» Instructions to follow:
When you reach the line containing "(** The signed" in the data below, begin returning lines exactly as written, and stop once the line containing "Theorem to_cbor_injective p" has been returned.

Source data below:

(* ===== verification/Transition.v ===== *)
(** Transition signatures over canonical CBOR: crypto/transition_sig.rs and the
    client's copy of it, wasm/src/transition.rs. *)
From S2P Require Import Prelude Interfaces Instances.

(** ** [std::collections::BTreeMap<i64, _>]: an association list by key *)

Fixpoint btree_insert {V} (k : Z) (v : V) (m : list (Z * V)) : list (Z * V) :=
  match m with
  | [] => [(k, v)]
  | (k', v') :: t =>
      if decide (k < k') then (k, v) :: m
      else if decide (k = k') then (k, v) :: t
      else (k', v') :: btree_insert k v t
  end.

Definition TRANSITION_SIG_VERSION : Z := 1.

Record TransitionPayload := mk_payload {
  tp_version : Z;               (* u8 *)
  tp_order_id : bytes;
  tp_prev_version : Z;          (* i64 *)
  tp_new_blob_sha256 : bytes;   (* [u8; 32] *)
  tp_nonce : bytes;
  tp_hour_bucket : Z            (* u64 *) }.

(** [TransitionPayload::new] *)
Definition payload_new (order_id : bytes) (prev_version : Z) (sha : bytes)
    (nonce : bytes) (hour_bucket : Z) : TransitionPayload :=
  mk_payload TRANSITION_SIG_VERSION order_id prev_version sha nonce hour_bucket.

(** The width of the fields. *)
Definition payload_ok (p : TransitionPayload) : Prop :=
  0 <= tp_version p < 256 /\ in_i64 (tp_prev_version p) /\ in_u64 (tp_hour_bucket p).

Section transition.

Context `{Cbor} `{Ed25519}.

(** The [map.insert] calls of [to_cbor], in the source's order. *)
Definition payload_map (p : TransitionPayload) : list (Z * CborValue) :=
  let map := [] in
  let map := btree_insert 1 (CInteger (tp_version p)) map in
  let map := btree_insert 2 (CBytes (tp_order_id p)) map in
  let map := btree_insert 3 (CInteger (tp_prev_version p)) map in
  let map := btree_insert 4 (CBytes (tp_new_blob_sha256 p)) map in
  let map := btree_insert 5 (CBytes (tp_nonce p)) map in
  btree_insert 6 (CInteger (i64_wrap (tp_hour_bucket p))) map.

Definition to_value (m : list (Z * CborValue)) : CborValue :=
  CMap (map (fun kv => (CInteger (fst kv), snd kv)) m).

Definition to_cbor (p : TransitionPayload) : string + bytes :=
  match cbor_into_writer (to_value (payload_map p)) with
  | inl e => inl ("CBOR encode: " +:+ e)
  | inr buf => inr buf
  end.

Definition sign_transition (signing_key : bytes) (p : TransitionPayload) : string + bytes :=
  match to_cbor p with inl e => inl e | inr cbor => inr (ed_sign signing_key cbor) end.

(** [verify_transition]: [Signature::from_bytes] takes any 64 bytes. *)
Definition verify_transition (verifying_key_bytes : bytes) (p : TransitionPayload)
    (signature_bytes : bytes) : string + TransitionPayload :=
  match vk_from_bytes verifying_key_bytes with
  | None => inl "Invalid verifying key"
  | Some pk =>
      match to_cbor p with
      | inl e => inl e
      | inr cbor =>
          if ed_verify pk cbor signature_bytes then inr p
          else inl "Transition signature verification failed"
      end
  end.

(** wasm/src/transition.rs: the client's encoder and signer. *)
Definition wasm_transition_to_cbor (order_id : bytes) (prev_version : Z)
    (new_blob_sha256 nonce : bytes) (hour_bucket : Z) : string + bytes :=
  if negb (Nat.eqb (length new_blob_sha256) 32) then inl "new_blob_sha256 must be 32 bytes"
  else
    let map := [] in
    let map := btree_insert 1 (CInteger TRANSITION_SIG_VERSION) map in
    let map := btree_insert 2 (CBytes order_id) map in
    let map := btree_insert 3 (CInteger prev_version) map in
    let map := btree_insert 4 (CBytes new_blob_sha256) map in
    let map := btree_insert 5 (CBytes nonce) map in
    let map := btree_insert 6 (CInteger (i64_wrap hour_bucket)) map in
    match cbor_into_writer (to_value map) with
    | inl e => inl ("CBOR encode failed: " +:+ e)
    | inr buf => inr buf
    end.

Definition wasm_sign_transition (secret_key order_id : bytes) (prev_version : Z)
    (new_blob_sha256 nonce : bytes) (hour_bucket : Z) : string + bytes :=
  if negb (Nat.eqb (length secret_key) 32) then inl "secret_key must be 32 bytes"
  else
    match wasm_transition_to_cbor order_id prev_version new_blob_sha256 nonce hour_bucket with
    | inl e => inl e
    | inr cbor => inr (ed_sign secret_key cbor)
    end.

(** ** Properties *)

(** The encoded map lists the keys 1 to 6 in ascending order. *)
Lemma payload_value p :
  to_value (payload_map p) =
  CMap [(CInteger 1, CInteger (tp_version p)); (CInteger 2, CBytes (tp_order_id p));
        (CInteger 3, CInteger (tp_prev_version p)); (CInteger 4, CBytes (tp_new_blob_sha256 p));
        (CInteger 5, CBytes (tp_nonce p)); (CInteger 6, CInteger (i64_wrap (tp_hour_bucket p)))].
Proof. done. Qed.

Lemma payload_value_ok p : payload_ok p -> cbor_ok (to_value (payload_map p)).
Proof.
  intros (Hv & Hp & Hh). rewrite payload_value. cbn.
  pose proof (i64_wrap_range (tp_hour_bucket p)). split_and!; try done; zlia.
Qed.

Context `{!CborLaws _} `{!Ed25519Laws _}.

Lemma to_cbor_total p : payload_ok p -> exists b, to_cbor p = inr b.
Proof.
  intros Hok. destruct (cbor_total _ (payload_value_ok p Hok)) as [b Hb].
  exists b. unfold to_cbor. by rewrite Hb.
Qed.

(** The signed bytes bind every field: two payloads of well-formed fields with
    the same canonical encoding are the same payload, so a signature for one
    version, blob hash, nonce or hour is a signature for no other. *)
Theorem to_cbor_injective p q b :
  payload_ok p -> payload_ok q -> to_cbor p = inr b -> to_cbor q = inr b -> p = q.
Proof.
  intros Hp Hq Ep Eq. unfold to_cbor in Ep, Eq.
  destruct (cbor_into_writer (to_value (payload_map p))) as [|bp] eqn:E1; [done|].
  destruct (cbor_into_writer (to_value (payload_map q))) as [|bq] eqn:E2; [done|].
  injection Ep as ->. injection Eq as ->.
  pose proof (cbor_inj _ _ _ (payload_value_ok p Hp) (payload_value_ok q Hq) E1 E2) as E.
  rewrite !payload_value in E. injection E as E1' E2' E3' E4' E5' E6'.
  destruct Hp as (_ & _ & Hp), Hq as (_ & _ & Hq). destruct p, q; cbn in *.
  apply i64_wrap_inj in E6'; [|done..]. congruence.
Qed.

(** The client and the server agree: what [sign_transition] of the WASM module
    signs for well-formed arguments, [verify_transition] of the server accepts
    under the signer's public key, and it returns the payload it was given. *)
Theorem wasm_signs_for_server sk order_id v sha nonce hour :
  length sk = 32%nat -> length sha = 32%nat -> in_i64 v -> in_u64 hour ->
  let p := payload_new order_id v sha nonce hour in
  exists sig, wasm_sign_transition sk order_id v sha nonce hour = inr sig /\
    sign_transition sk p = inr sig /\
    length sig = 64%nat /\
    verify_transition (ed_public sk) p sig = inr p.
Proof.
  intros Hsk Hsha Hv Hh p.
  assert (payload_ok p) as Hok by (unfold payload_ok, p, payload_new, TRANSITION_SIG_VERSION; cbn; zlia).
  destruct (to_cbor_total p Hok) as [b Hb].
  exists (ed_sign sk b). destruct (ed_sign_verify sk) as (k & Hk & Hver).
  assert (wasm_transition_to_cbor order_id v sha nonce hour = inr b) as Hw.
  { unfold wasm_transition_to_cbor. rewrite Hsha. cbn [negb Nat.eqb].
    unfold to_cbor, payload_map, p, payload_new in Hb. cbn [tp_version tp_order_id
      tp_prev_version tp_new_blob_sha256 tp_nonce tp_hour_bucket] in Hb.
    cbn zeta in Hb |- *. by destruct (cbor_into_writer _). }
  split_and!.
  - unfold wasm_sign_transition. rewrite Hsk. cbn [negb Nat.eqb]. by rewrite Hw.
  - unfold sign_transition. by rewrite Hb.
  - apply ed_sign_length.
  - unfold verify_transition. by rewrite Hk, Hb, Hver.
Qed.

(** The converse direction: a payload is accepted only with a signature on
    exactly its encoding. *)
Lemma verify_transition_sound vkb p sig q :
  verify_transition vkb p sig = inr q ->
  q = p /\ exists k b, vk_from_bytes vkb = Some k /\ to_cbor p = inr b /\ ed_verify k b sig = true.
Proof.
  unfold verify_transition. intros E. destruct (vk_from_bytes vkb) as [k|]; [|done].
  destruct (to_cbor p) as [|b]; [done|].
  destruct (ed_verify k b sig) eqn:Ev; simplify_eq. split; [done|]. by exists k, b.
Qed.
End transition.

Lemma to_cbor_injective_witness :
  exists b, let p := payload_new [] 5 (sha256 []) [] 100 in to_cbor p = inr b /\ p = p.
Proof.
  eexists. intros p. split; [reflexivity|].
  eapply (to_cbor_injective p p); [..|reflexivity|reflexivity];
    unfold payload_ok, p, payload_new, TRANSITION_SIG_VERSION; cbn; zlia.
Defined.

Lemma wasm_signs_for_server_witness :
  exists sig, wasm_sign_transition (sha256 []) [] 5 (sha256 []) [] 100 = inr sig /\
    verify_transition (ed_public (sha256 [])) (payload_new [] 5 (sha256 []) [] 100) sig =
    inr (payload_new [] 5 (sha256 []) [] 100).
Proof.
  destruct (wasm_signs_for_server (sha256 []) [] 5 (sha256 []) [] 100) as (sig & H1 & H2 & H3 & H4);
    [reflexivity|reflexivity|zlia|zlia|].
  by exists sig.
Defined.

End of Source data.

» Answer for the task:
(** The signed bytes bind every field: two payloads of well-formed fields with
    the same canonical encoding are the same payload, so a signature for one
    version, blob hash, nonce or hour is a signature for no other. *)
Theorem to_cbor_injective p q b :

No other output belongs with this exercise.